Would you write the data out once more, exactly as it is?

* [DATA SHOWN]

--- --- ---

(** ** The launch agent's strings *)

(** Reading the text of an XML element: the five predefined entities. *)
Definition entities : list (bytes * byte) :=
  [(lit "amp;", "&"%byte); (lit "lt;", "<"%byte); (lit "gt;", ">"%byte); (lit "quot;", QUOTE); (lit "apos;", "'"%byte)].

Fixpoint xml_text (fuel : nat) (text : bytes) : option bytes :=
  match fuel, text with
  | _, [] => Some []
  | O, _ => None
  | S fuel, b :: rest =>
      if byteb b "&" then
        e ← List.find (λ e, starts_with e.1 rest) entities;
        (cons e.2) <$> xml_text fuel (drop (length e.1) rest)
      else if byteb b "<" then None
      else (cons b) <$> xml_text fuel rest
  end.

(** What the replacements make of one character, in one pass. *)
Definition escape_byte (c : byte) : bytes :=
  if byteb c "&" then lit "&amp;" else if byteb c "<" then lit "&lt;" else if byteb c ">" then lit "&gt;"
  else if byteb c QUOTE then lit "&quot;" else if byteb c "'" then lit "&apos;" else [c].

Lemma xml_escape_bytes path : xml_escape path = from_utf8_lossy path ≫= escape_byte.
Proof.
  unfold xml_escape, replace. rewrite !bind_bind. apply list_bind_ext; [|done]. intros c.
  unfold escape_byte. destruct (byteb c "&") eqn:E1; [done|]. simpl. destruct (byteb c "<") eqn:E2; [done|].
  simpl. destruct (byteb c ">") eqn:E3; [done|]. simpl. destruct (byteb c QUOTE) eqn:E4; [done|].
  simpl. by destruct (byteb c "'").
Qed.

Lemma xml_text_step fuel c l :
  (length (l ≫= escape_byte) <= fuel)%nat →
  xml_text (length (escape_byte c) + fuel) (escape_byte c ++ (l ≫= escape_byte)) =
    (cons c) <$> xml_text (length (escape_byte c) - 1 + fuel) (l ≫= escape_byte).
Proof.
  intros _. unfold escape_byte at 1 2 4.
  destruct (byteb c "&") eqn:E1; [by apply byteb_eq in E1 as ->|].
  destruct (byteb c "<") eqn:E2; [by apply byteb_eq in E2 as ->|].
  destruct (byteb c ">") eqn:E3; [by apply byteb_eq in E3 as ->|].
  destruct (byteb c QUOTE) eqn:E4; [by apply byteb_eq in E4 as ->|].
  destruct (byteb c "'") eqn:E5; [by apply byteb_eq in E5 as ->|].
  simpl. by rewrite E1, E2.
Qed.

(** A path is read back from the launch agent as its (lossy) text, whatever
    characters it has. *)
Lemma xml_escape_roundtrip path fuel :
  (length (xml_escape path) <= fuel)%nat → xml_text fuel (xml_escape path) = Some (from_utf8_lossy path).
Proof.
  rewrite xml_escape_bytes. generalize (from_utf8_lossy path). clear path. intros l.
  revert fuel; induction l as [|c l IH]; intros fuel Hf; [by destruct fuel|]. csimpl. csimpl in Hf.
  rewrite length_app in Hf.
  assert (1 <= length (escape_byte c))%nat by (unfold escape_byte; repeat case_match; simpl; lia).
  replace fuel with (length (escape_byte c) + (fuel - length (escape_byte c)))%nat by lia.
  rewrite xml_text_step by lia. rewrite IH by lia. done.
Qed.

(** ** Witness: enabling fails, and the unit is gone again *)

Definition demo_system (enable : result unit) : System :=
  MkSystem (lit "linux") 1000 1000 (Ok (lit "/home/u")) (Ok (lit "/home/u/oixc-proxy")) (Some (lit "/home/u")) 42
    (λ _, Ok tt) (λ _, Ok tt) (λ _, None) (λ _, Ok tt) (Ok tt) (λ _, None) (Ok tt) (Ok tt) (Ok tt) (λ _, Ok tt)
    (λ n _ _, if (n =? 1)%nat then enable else Ok tt) (Ok false) (λ _, None).
Definition demo_world : World := MkWorld {[ lit "/home/u/oixc-proxy" := lit "ELF" ]} [].
Definition demo_install (enable : result unit) : result unit * World :=
  run_install_systemd (demo_system enable) (λ _, Some (lit "/usr/local/bin")) (λ _, Ok tt) (Ok (lit "oixc.conf"))
    (λ _, false) [lit "--config"; lit "my.conf"] demo_world.

Lemma install_systemd_transaction_witness :
  (∃ w', demo_install (Ok tt) = (Ok tt, w') ∧ ∃ unit_text, files w' !! unit_of (lit "/home/u") = Some unit_text)
  ∧ (∃ e w', demo_install (Err (Bail "enable")) = (Err e, w') ∧ files w' !! unit_of (lit "/home/u") = None).
Proof.
  split.
  - pose proof (install_systemd_transaction (demo_system (Ok tt)) (λ _, Some (lit "/usr/local/bin")) (λ _, Ok tt)
      (Ok (lit "oixc.conf")) (λ _, false) [lit "--config"; lit "my.conf"] (lit "/home/u") demo_world
      ltac:(unfold u64, U64_MAX; simpl; lia) eq_refl
      ltac:(intros source [= <-]; split; [vm_compute; reflexivity|vm_compute; discriminate])) as H.
    assert (Hr : (demo_install (Ok tt)).1 = Ok tt) by (vm_compute; reflexivity).
    unfold demo_install in *.
    destruct (run_install_systemd _ _ _ _ _ _ demo_world) as [r w']. simpl in Hr. subst r.
    exists w'. split; [reflexivity|]. destruct H as (_ & (_ & (config & _ & Hc) & _) & _). eexists. exact Hc.
  - pose proof (install_systemd_transaction (demo_system (Err (Bail "enable"))) (λ _, Some (lit "/usr/local/bin"))
      (λ _, Ok tt) (Ok (lit "oixc.conf")) (λ _, false) [lit "--config"; lit "my.conf"] (lit "/home/u") demo_world
      ltac:(unfold u64, U64_MAX; simpl; lia) eq_refl
      ltac:(intros source [= <-]; split; [vm_compute; reflexivity|vm_compute; discriminate])) as H.
    assert (Hr : is_ok (demo_install (Err (Bail "enable"))).1 = false) by (vm_compute; reflexivity).
    unfold demo_install in *.
    destruct (run_install_systemd _ _ _ _ _ _ demo_world) as [[[]|e] w']; [discriminate|].
    exists e, w'. split; [reflexivity|]. destruct H as (_ & H & _).
    destruct (H eq_refl eq_refl) as [E|[E _]]; [rewrite E; vm_compute; reflexivity|discriminate E].
Defined.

--- --- ---

* [RESPONSE TO THE EXERCISE]
(** ** The launch agent's strings *)

(** Reading the text of an XML element: the five predefined entities. *)
Definition entities : list (bytes * byte) :=
  [(lit "amp;", "&"%byte); (lit "lt;", "<"%byte); (lit "gt;", ">"%byte); (lit "quot;", QUOTE); (lit "apos;", "'"%byte)].

Fixpoint xml_text (fuel : nat) (text : bytes) : option bytes :=
  match fuel, text with
  | _, [] => Some []
  | O, _ => None
  | S fuel, b :: rest =>
      if byteb b "&" then
        e ← List.find (λ e, starts_with e.1 rest) entities;
        (cons e.2) <$> xml_text fuel (drop (length e.1) rest)
      else if byteb b "<" then None
      else (cons b) <$> xml_text fuel rest
  end.

(** What the replacements make of one character, in one pass. *)
Definition escape_byte (c : byte) : bytes :=
  if byteb c "&" then lit "&amp;" else if byteb c "<" then lit "&lt;" else if byteb c ">" then lit "&gt;"
  else if byteb c QUOTE then lit "&quot;" else if byteb c "'" then lit "&apos;" else [c].

Lemma xml_escape_bytes path : xml_escape path = from_utf8_lossy path ≫= escape_byte.
Proof.
  unfold xml_escape, replace. rewrite !bind_bind. apply list_bind_ext; [|done]. intros c.
  unfold escape_byte. destruct (byteb c "&") eqn:E1; [done|]. simpl. destruct (byteb c "<") eqn:E2; [done|].
  simpl. destruct (byteb c ">") eqn:E3; [done|]. simpl. destruct (byteb c QUOTE) eqn:E4; [done|].
  simpl. by destruct (byteb c "'").
Qed.

Lemma xml_text_step fuel c l :
  (length (l ≫= escape_byte) <= fuel)%nat →
  xml_text (length (escape_byte c) + fuel) (escape_byte c ++ (l ≫= escape_byte)) =
    (cons c) <$> xml_text (length (escape_byte c) - 1 + fuel) (l ≫= escape_byte).
Proof.
  intros _. unfold escape_byte at 1 2 4.
  destruct (byteb c "&") eqn:E1; [by apply byteb_eq in E1 as ->|].
  destruct (byteb c "<") eqn:E2; [by apply byteb_eq in E2 as ->|].
  destruct (byteb c ">") eqn:E3; [by apply byteb_eq in E3 as ->|].
  destruct (byteb c QUOTE) eqn:E4; [by apply byteb_eq in E4 as ->|].
  destruct (byteb c "'") eqn:E5; [by apply byteb_eq in E5 as ->|].
  simpl. by rewrite E1, E2.
Qed.

(** A path is read back from the launch agent as its (lossy) text, whatever
    characters it has. *)
Lemma xml_escape_roundtrip path fuel :
  (length (xml_escape path) <= fuel)%nat → xml_text fuel (xml_escape path) = Some (from_utf8_lossy path).
Proof.
  rewrite xml_escape_bytes. generalize (from_utf8_lossy path). clear path. intros l.
  revert fuel; induction l as [|c l IH]; intros fuel Hf; [by destruct fuel|]. csimpl. csimpl in Hf.
  rewrite length_app in Hf.
  assert (1 <= length (escape_byte c))%nat by (unfold escape_byte; repeat case_match; simpl; lia).
  replace fuel with (length (escape_byte c) + (fuel - length (escape_byte c)))%nat by lia.
  rewrite xml_text_step by lia. rewrite IH by lia. done.
Qed.

(** ** Witness: enabling fails, and the unit is gone again *)

Definition demo_system (enable : result unit) : System :=
  MkSystem (lit "linux") 1000 1000 (Ok (lit "/home/u")) (Ok (lit "/home/u/oixc-proxy")) (Some (lit "/home/u")) 42
    (λ _, Ok tt) (λ _, Ok tt) (λ _, None) (λ _, Ok tt) (Ok tt) (λ _, None) (Ok tt) (Ok tt) (Ok tt) (λ _, Ok tt)
    (λ n _ _, if (n =? 1)%nat then enable else Ok tt) (Ok false) (λ _, None).
Definition demo_world : World := MkWorld {[ lit "/home/u/oixc-proxy" := lit "ELF" ]} [].
Definition demo_install (enable : result unit) : result unit * World :=
  run_install_systemd (demo_system enable) (λ _, Some (lit "/usr/local/bin")) (λ _, Ok tt) (Ok (lit "oixc.conf"))
    (λ _, false) [lit "--config"; lit "my.conf"] demo_world.

Lemma install_systemd_transaction_witness :
  (∃ w', demo_install (Ok tt) = (Ok tt, w') ∧ ∃ unit_text, files w' !! unit_of (lit "/home/u") = Some unit_text)
  ∧ (∃ e w', demo_install (Err (Bail "enable")) = (Err e, w') ∧ files w' !! unit_of (lit "/home/u") = None).
Proof.
  split.
  - pose proof (install_systemd_transaction (demo_system (Ok tt)) (λ _, Some (lit "/usr/local/bin")) (λ _, Ok tt)
      (Ok (lit "oixc.conf")) (λ _, false) [lit "--config"; lit "my.conf"] (lit "/home/u") demo_world
      ltac:(unfold u64, U64_MAX; simpl; lia) eq_refl
      ltac:(intros source [= <-]; split; [vm_compute; reflexivity|vm_compute; discriminate])) as H.
    assert (Hr : (demo_install (Ok tt)).1 = Ok tt) by (vm_compute; reflexivity).
    unfold demo_install in *.
    destruct (run_install_systemd _ _ _ _ _ _ demo_world) as [r w']. simpl in Hr. subst r.
    exists w'. split; [reflexivity|]. destruct H as (_ & (_ & (config & _ & Hc) & _) & _). eexists. exact Hc.
  - pose proof (install_systemd_transaction (demo_system (Err (Bail "enable"))) (λ _, Some (lit "/usr/local/bin"))
      (λ _, Ok tt) (Ok (lit "oixc.conf")) (λ _, false) [lit "--config"; lit "my.conf"] (lit "/home/u") demo_world
      ltac:(unfold u64, U64_MAX; simpl; lia) eq_refl
      ltac:(intros source [= <-]; split; [vm_compute; reflexivity|vm_compute; discriminate])) as H.
    assert (Hr : is_ok (demo_install (Err (Bail "enable"))).1 = false) by (vm_compute; reflexivity).
    unfold demo_install in *.
    destruct (run_install_systemd _ _ _ _ _ _ demo_world) as [[[]|e] w']; [discriminate|].
    exists e, w'. split; [reflexivity|]. destruct H as (_ & H & _).
    destruct (H eq_refl eq_refl) as [E|[E _]]; [rewrite E; vm_compute; reflexivity|discriminate E].
Defined.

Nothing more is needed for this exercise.